> **THE TASK**
Reproduce the opening lines of the records exactly, up to and including the line in which "for a double" occurs.

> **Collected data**

------------------------------------------------------------------------

(** * QuantumBlocks: QFT-based adders (src/main.py)

    A shallow embedding of the gate builders of [src/main.py] and of the
    ideal (exact, noiseless) semantics of the circuits they build.

    - Python integers are [Z]; loop indices run over [range].
    - A circuit is the list of its instructions over qubit positions; a
      gate is a circuit frozen by [to_gate].
    - Angles are exact reals ([PI] for [np.pi]): the rounding of the
      source's doubles is not modelled, their range is (a divisor too large
      for a double raises [OverflowError], see [float_div_int]).
    - A state assigns a complex amplitude to every computational-basis
      label; bit [q] of a label is the value of qubit [q] (Qiskit's
      little-endian convention).
    - Qiskit itself is not part of the repository.  The few library
      operations the builders call ([QuantumRegister], [append], [to_gate],
      [inverse], the library circuit [QFT]) are transcribed below from the
      library, each marked as such. *)

From Stdlib Require Import Reals ZArith List Lia Lra Bool Arith PeanoNat.
From Stdlib Require Import Ascii FunctionalExtensionality.
Import ListNotations.

Set Implicit Arguments.

(* ================================================================= *)
(** ** Exceptions *)

Inductive exn : Type :=
| ValueError         (* raised by the builtin [int] on a non-digit literal *)
| OverflowError      (* raised when an int is too large to become a float *)
| ZeroDivisionError  (* raised by a division by zero *)
| CircuitError       (* raised by the library on a bad register size or arity *)
| QiskitError.       (* raised by the library's [to_gate] on a non-gate *)

Inductive result (A : Type) : Type :=
| Ok (a : A)
| Raise (e : exn).

Arguments Ok {A} a.
Arguments Raise {A} e.

Definition bind {A B : Type} (r : result A) (k : A -> result B) : result B :=
  match r with
  | Ok a => k a
  | Raise e => Raise e
  end.

Notation "x <- r ;; k" := (bind r (fun x => k))
  (at level 61, r at next level, right associativity).

Fixpoint mapM {A B : Type} (f : A -> result B) (l : list A) : result (list B) :=
  match l with
  | [] => Ok []
  | a :: l' => b <- f a ;; bs <- mapM f l' ;; Ok (b :: bs)
  end.

(* ================================================================= *)
(** ** Python builtins used by the builders *)

(** [range(n)] and [range(a, b)]. *)
Definition range (n : Z) : list Z :=
  map Z.of_nat (seq 0 (Z.to_nat n)).

Definition range2 (a b : Z) : list Z :=
  map (fun t => (a + Z.of_nat t)%Z) (seq 0 (Z.to_nat (b - a))).

(** [for x in xs: body] over a threaded state; the first exception the
    body raises ends the loop. *)
Fixpoint for_each {A S : Type} (xs : list A) (body : A -> S -> result S) (s : S)
  : result S :=
  match xs with
  | [] => Ok s
  | x :: xs' => s' <- body x s ;; for_each xs' body s'
  end.

(** [x / n] for a float [x] and an int [n].  Python first converts [n] to
    a double, rounding to nearest, ties to even: this raises
    [OverflowError] as soon as [|n| >= 2^1024 - 2^970], the integers that
    round to [2^1024] or lie beyond.  A zero divisor raises
    [ZeroDivisionError].  The quotient is taken over the reals. *)
Definition float_div_int (x : R) (n : Z) : result R :=
  if (2 ^ 1024 - 2 ^ 970 <=? Z.abs n)%Z then Raise OverflowError
  else if (n =? 0)%Z then Raise ZeroDivisionError
  else Ok (x / IZR n)%R.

------------------------------------------------------------------------

> **YOUR RESPONSE**
(** * QuantumBlocks: QFT-based adders (src/main.py)

    A shallow embedding of the gate builders of [src/main.py] and of the
    ideal (exact, noiseless) semantics of the circuits they build.

    - Python integers are [Z]; loop indices run over [range].
    - A circuit is the list of its instructions over qubit positions; a
      gate is a circuit frozen by [to_gate].
    - Angles are exact reals ([PI] for [np.pi]): the rounding of the
      source's doubles is not modelled, their range is (a divisor too large
      for a double raises [OverflowError], see [float_div_int]).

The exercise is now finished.